About this task — Please copy, exactly as they appear below, the lines from the one containing "gp_TraceID : string" through the one containing "(r : ListVNETsResponse)".

────────────────────

(* ===== verification/FmApi.v ===== *)
(** * The HTTP API of the Fabric Manager

    [src/src/FM/pkg/api]: the messages ([types.go]) and the handlers
    ([handler.go]).  Decoding a request body is [encoding/json]'s: its result is
    an argument; the value given to the encoder is the body of a response.  Spans
    and log lines have no effect on the answer. *)

From S2P Require Import Prelude GoContext.

(** ** types.go *)

Record ListVNETsRequest : Type := mkListReq { Filter : gmap string string; Limit : Z; Offset : Z }.

Record VNET : Type := mkVNET {
  vn_ID : string;
  vn_Name : string;
  vn_Status : string;
  ENICount : Z;
  CreatedAt : Time;
  LastModified : Time
}.

Record ListVNETsResponse : Type := mkListResp {
  VNETs : list VNET;
  Total : Z;
  Returned : Z;
  lr_Timestamp : string;
  lr_TraceID : string
}.

Record GetGoalStateRequest : Type := mkGoalReq { gr_ENIID : string }.

Record Route : Type := mkRoute { Destination : string; NextHop : string; Metric : Z }.

Record ACL : Type := mkACL {
  Direction : string;
  Protocol : string;
  Port : Z;
  CIDR : string;
  Action : string
}.

Record VIPMapping : Type := mkVIP { VIP : string; DIP : string; vip_Status : string }.

Record GoalState : Type := mkGoalState {
  ENIID : string;
  VnetID : string;
  Routes : list Route;
  ACLs : list ACL;
  VIPMappings : list VIPMapping;
  Fingerprint : string;
  Version : Z;
  gs_Timestamp : string;
  gs_TraceID : string
}.

Record GetGoalStateResponse : Type := mkGoalResp {
  gp_GoalState : GoalState;
  Cached : bool;
  gp_Timestamp : string;
  gp_TraceID : string
}.

Record ProgramDeviceRequest : Type := mkProgReq {
  pq_ENIID : string;
  pq_VnetID : string;
  pq_Version : Z;
  Timeout : Z
}.

Record ProgramDeviceResult : Type := mkProgRes {
  pd_ENIID : string;
  Status : string;
  AppliedVersion : Z;
  pd_Error : string;
  pd_Duration : string;
  pd_Timestamp : string;
  pd_TraceID : string
}.

Record ErrorResponse : Type := mkErrResp {
  Code : string;
  Message : string;
  Details : string;
  er_Timestamp : string;
  er_TraceID : string
}.

(** What is encoded as the body of a response. *)
Inductive data : Type :=
| DList (r : ListVNETsResponse)
| DGoal (r : GetGoalStateResponse)
| DProgram (r : ProgramDeviceResult)
| DError (r : ErrorResponse)
| DMap (m : gmap string string).

Record response : Type := mkResponse { code : Z; content_type : string; body : data }.

Definition StatusOK : Z := 200.
Definition StatusBadRequest : Z := 400.

Definition WriteJSON (statusCode : Z) (d : data) : response := mkResponse statusCode "application/json" d.

Definition WriteError (now : Time) (statusCode : Z) (code message traceID : string) : response :=
  WriteJSON statusCode (DError (mkErrResp code message "" (RFC3339 now) traceID)).

(** [len] counts bytes. *)
Definition ValidateENIID (eniID : string) : option error :=
  if bool_decide (eniID = "") then Some (Errorf "ENI ID cannot be empty")
  else if 50 <? str_len eniID then Some (Errorf "ENI ID too long (max 50 characters)")
  else None.

Definition ValidateVnetID (vnetID : string) : option error :=
  if bool_decide (vnetID = "") then Some (Errorf "VNET ID cannot be empty")
  else if 50 <? str_len vnetID then Some (Errorf "VNET ID too long (max 50 characters)")
  else None.

(** ** handler.go *)

(** The placeholder: no VNETs. *)
Definition ListVNETs (now : Time) : response :=
  WriteJSON StatusOK (DList (mkListResp [] 0 0 (RFC3339 now) "")).

(** Clock readings are taken for the goal state and for the response (the first
    one for an error); [decoded] is the decoded body. *)
Definition GetGoalState (t0 t1 : Time) (decoded : result GetGoalStateRequest) : response :=
  match decoded with
  | Err _ => WriteError t0 StatusBadRequest "INVALID_REQUEST" "Failed to parse request" ""
  | Ok req =>
      match ValidateENIID (gr_ENIID req) with
      | Some err => WriteError t0 StatusBadRequest "INVALID_ENI_ID" (Error err) ""
      | None =>
          let goalState := mkGoalState (gr_ENIID req) "vnet-placeholder" [] [] []
                             ("fp-" +:+ gr_ENIID req +:+ "-1") 1 (RFC3339 t0) "" in
          WriteJSON StatusOK (DGoal (mkGoalResp goalState false (RFC3339 t1) ""))
      end
  end.

(** Clock readings: the start, the end of the simulated programming, the response. *)
Definition ProgramDevice (t0 t1 t2 : Time) (decoded : result ProgramDeviceRequest) : response :=
  match decoded with
  | Err _ => WriteError t0 StatusBadRequest "INVALID_REQUEST" "Failed to parse request" ""
  | Ok req =>
      match ValidateENIID (pq_ENIID req) with
      | Some err => WriteError t0 StatusBadRequest "INVALID_ENI_ID" (Error err) ""
      | None =>
          match ValidateVnetID (pq_VnetID req) with
          | Some err => WriteError t0 StatusBadRequest "INVALID_VNET_ID" (Error err) ""
          | None =>
              WriteJSON StatusOK
                (DProgram (mkProgRes (pq_ENIID req) "success" (pq_Version req) ""
                             (Duration_String (time_Since t1 t0)) (RFC3339 t2) ""))
          end
      end
  end.

Definition HealthHandler (now : Time) : response :=
  WriteJSON StatusOK (DMap (<["status" := "ok"]> {["timestamp" := RFC3339 now]})).

(** The handler is made of the services, the logger and the tracer it is given
    ([None] for a nil one). *)
Record APIHandler {P G L T : Type} : Type := mkHandler {
  cmPipeline : P;
  gmService : G;
  logger : L;
  tracer : option T
}.
Arguments APIHandler P G L T : clear implicits.
Arguments mkHandler {P G L T} _ _ _ _.

Definition NewAPIHandler {P G L T} (cmPipeline : P) (gmService : G) (logger : L) (tracer : option T)
    : APIHandler P G L T := mkHandler cmPipeline gmService logger tracer.

(** The span of a request: the deferred call ends it if its type has a method
    [End] without parameters ([has_End]); that of OpenTelemetry takes options. *)
Inductive span_event : Type :=
| SpanStart (name : string)
| SpanEnd.

Definition request_spans {P G L T} (has_End : bool) (h : APIHandler P G L T) (name : string) : list span_event :=
  match tracer h with
  | Some _ => SpanStart name :: (if has_End then [SpanEnd] else [])
  | None => []
  end.

(** ** Theorems *)

(** What an id must be. *)
Definition valid_id (id : string) : Prop := id ≠ "" ∧ str_len id ≤ 50.

Lemma ValidateENIID_None id : ValidateENIID id = None ↔ valid_id id.
Proof.
  unfold ValidateENIID, valid_id. case_bool_decide; [naive_solver|].
  destruct (Z.ltb_spec 50 (str_len id)); naive_solver lia.
Qed.

Lemma ValidateVnetID_None id : ValidateVnetID id = None ↔ valid_id id.
Proof.
  unfold ValidateVnetID, valid_id. case_bool_decide; [naive_solver|].
  destruct (Z.ltb_spec 50 (str_len id)); naive_solver lia.
Qed.

(** What an error response says. *)
Definition error_code (r : response) : option string :=
  match body r with DError e => Some (Code e) | _ => None end.

(** The programming endpoint answers 200 exactly when the body decodes and both
    ids are between 1 and 50 bytes long, and then reports success at the requested
    version for the requested ENI; every other answer is 400 with one error code:
    a body that does not decode, else a bad ENI id, else a bad VNET id. *)
Theorem ProgramDevice_spec (t0 t1 t2 : Time) (decoded : result ProgramDeviceRequest) :
  let r := ProgramDevice t0 t1 t2 decoded in
  match decoded with
  | Err _ => code r = 400 ∧ error_code r = Some "INVALID_REQUEST"
  | Ok req =>
      (valid_id (pq_ENIID req) ∧ valid_id (pq_VnetID req) →
         code r = 200 ∧ ∃ p, body r = DProgram p ∧ Status p = "success" ∧
           AppliedVersion p = pq_Version req ∧ pd_ENIID p = pq_ENIID req) ∧
      (¬ valid_id (pq_ENIID req) → code r = 400 ∧ error_code r = Some "INVALID_ENI_ID") ∧
      (valid_id (pq_ENIID req) ∧ ¬ valid_id (pq_VnetID req) →
         code r = 400 ∧ error_code r = Some "INVALID_VNET_ID")
  end.
Proof.
  destruct decoded as [req|err]; [|by split]. cbn zeta. unfold ProgramDevice.
  rewrite <- ValidateENIID_None, <- ValidateVnetID_None.
  destruct (ValidateENIID (pq_ENIID req)), (ValidateVnetID (pq_VnetID req));
    (split_and!; [intros [? ?]; try done|intros ?; try done|intros [? ?]; try done]);
    split; try done. eexists. done.
Qed.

────────────────────

Written answer —
  gp_TraceID : string
}.

Record ProgramDeviceRequest : Type := mkProgReq {
  pq_ENIID : string;
  pq_VnetID : string;
  pq_Version : Z;
  Timeout : Z
}.

Record ProgramDeviceResult : Type := mkProgRes {
  pd_ENIID : string;
  Status : string;
  AppliedVersion : Z;
  pd_Error : string;
  pd_Duration : string;
  pd_Timestamp : string;
  pd_TraceID : string
}.

Record ErrorResponse : Type := mkErrResp {
  Code : string;
  Message : string;
  Details : string;
  er_Timestamp : string;
  er_TraceID : string
}.

(** What is encoded as the body of a response. *)
Inductive data : Type :=
| DList (r : ListVNETsResponse)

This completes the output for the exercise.